Abstract

This paper develops a theoretical framework to provide a comprehensive analysis of the link between the digital transformation process in the business and public sectors and the sustainability of the agriculture sector. Sustainability can be analyzed through four dimensions: the economic issue captured by productivity growth and export value growth, the social issue captured by employment growth, and the environmental issue captured by the sustainable nitrogen management index. Digital businesses are captured by four elements of e-Commerce (e-Commerce sales, e-Commerce web sales, e-Commerce turnover, and online selling) and two estimations of e-Business (Cloud usage and customer relation management (CRM) usage). Digital public services are reflected by user-centricity, business mobility, and key enablers. It is the first to prove the existence of a nonlinear relationship between digitalization and sustainable agriculture. We apply various econometric techniques, including the panel-corrected standard errors (PCSE) model, feasible generalized least squares (FGLS) estimation, and two-step generalized method of moment (two-step GMM) model, to a database of 24 countries in the European Union between 2011 and 2019. The results point to the importance of digitalization in improving the agriculture sector's productivity, export activities, employment, and environmental sustainability.
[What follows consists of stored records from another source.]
(** * cc-standup: the proof-log parser, the aggregator and the formatters

    A shallow embedding of [cli.mjs].

    - A JavaScript string is a sequence of UTF-16 code units; [length],
      [substring], [slice], [split], [trim] and the (non-unicode) regular
      expressions of the source all work on code units.  [jsstring] is
      [list N]; literals of the source are written with [js "..."], which
      decodes the UTF-8 bytes of a literal into code units.
    - The numbers the program handles come from [parseInt] on a run of
      decimal digits and from sums of such values.  They are modelled by
      [N]; this is the behaviour of the source as long as the values stay in
      the range where a double represents integers exactly, up to
      [MAX_SAFE_INTEGER].  What is stated about the values read, summed or
      printed carries that bound.  [Double] has the arithmetic of
      [fmtHours] on doubles themselves, beyond that range too.
    - What depends on the host ([toLocaleString], [toFixed] on a quotient,
      the weekday of a date, the file system) is a parameter of the
      formatters or an explicit input.
    - [byProject] is a plain object used as a map: its own properties are
      an association list in creation order, [Object.prototype] is above
      it, and [Object.entries] lists array-index names before the others.

    The definitions come first, in the order of the source; the notions
    the statements need and the sample logs follow; then the proofs. *)

From Stdlib Require Import List NArith ZArith Lia Bool Ascii String Sorted Permutation.
From Stdlib Require Import DecimalString DecimalN.
Import ListNotations.
Open Scope N_scope.
Open Scope list_scope.

(** ** Strings *)

Definition jsstring := list N.

Definition cont (a : ascii) : N := N.land (N_of_ascii a) 0x3F.

(** UTF-8 bytes of a literal to UTF-16 code units. *)
Fixpoint js (s : string) : jsstring :=
  match s with
  | EmptyString => []
  | String a s1 =>
    let b := N_of_ascii a in
    if b <? 0x80 then b :: js s1
    else match s1 with
    | EmptyString => []
    | String a2 s2 =>
      if b <? 0xE0 then
        N.lor (N.shiftl (N.land b 0x1F) 6) (cont a2) :: js s2
      else match s2 with
      | EmptyString => []
      | String a3 s3 =>
        if b <? 0xF0 then
          N.lor (N.shiftl (N.land b 0x0F) 12)
                (N.lor (N.shiftl (cont a2) 6) (cont a3)) :: js s3
        else match s3 with
        | EmptyString => []
        | String a4 s4 =>
          let cp := N.lor (N.shiftl (N.land b 0x07) 18)
                   (N.lor (N.shiftl (cont a2) 12)
                   (N.lor (N.shiftl (cont a3) 6) (cont a4))) in
          let v := cp - 0x10000 in
          (0xD800 + N.shiftr v 10) :: (0xDC00 + N.land v 0x3FF) :: js s4
        end
      end
    end
  end.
However, these impacts of digitalization on each dimension of the agriculture sector's sustainability are nonlinear in the shape of a U-curve, suggesting that the favorable effects only appear when the development of digitalization reaches a certain threshold. Our findings suggest critical policy implications for the promotion of digitalization as a tool to pursue smart and sustainable agriculture. It is crucial for policymakers to control the digitalization process and intervene, as digitalization, as much as it is innovative, can be detrimental to ethical, political, social, or cultural values.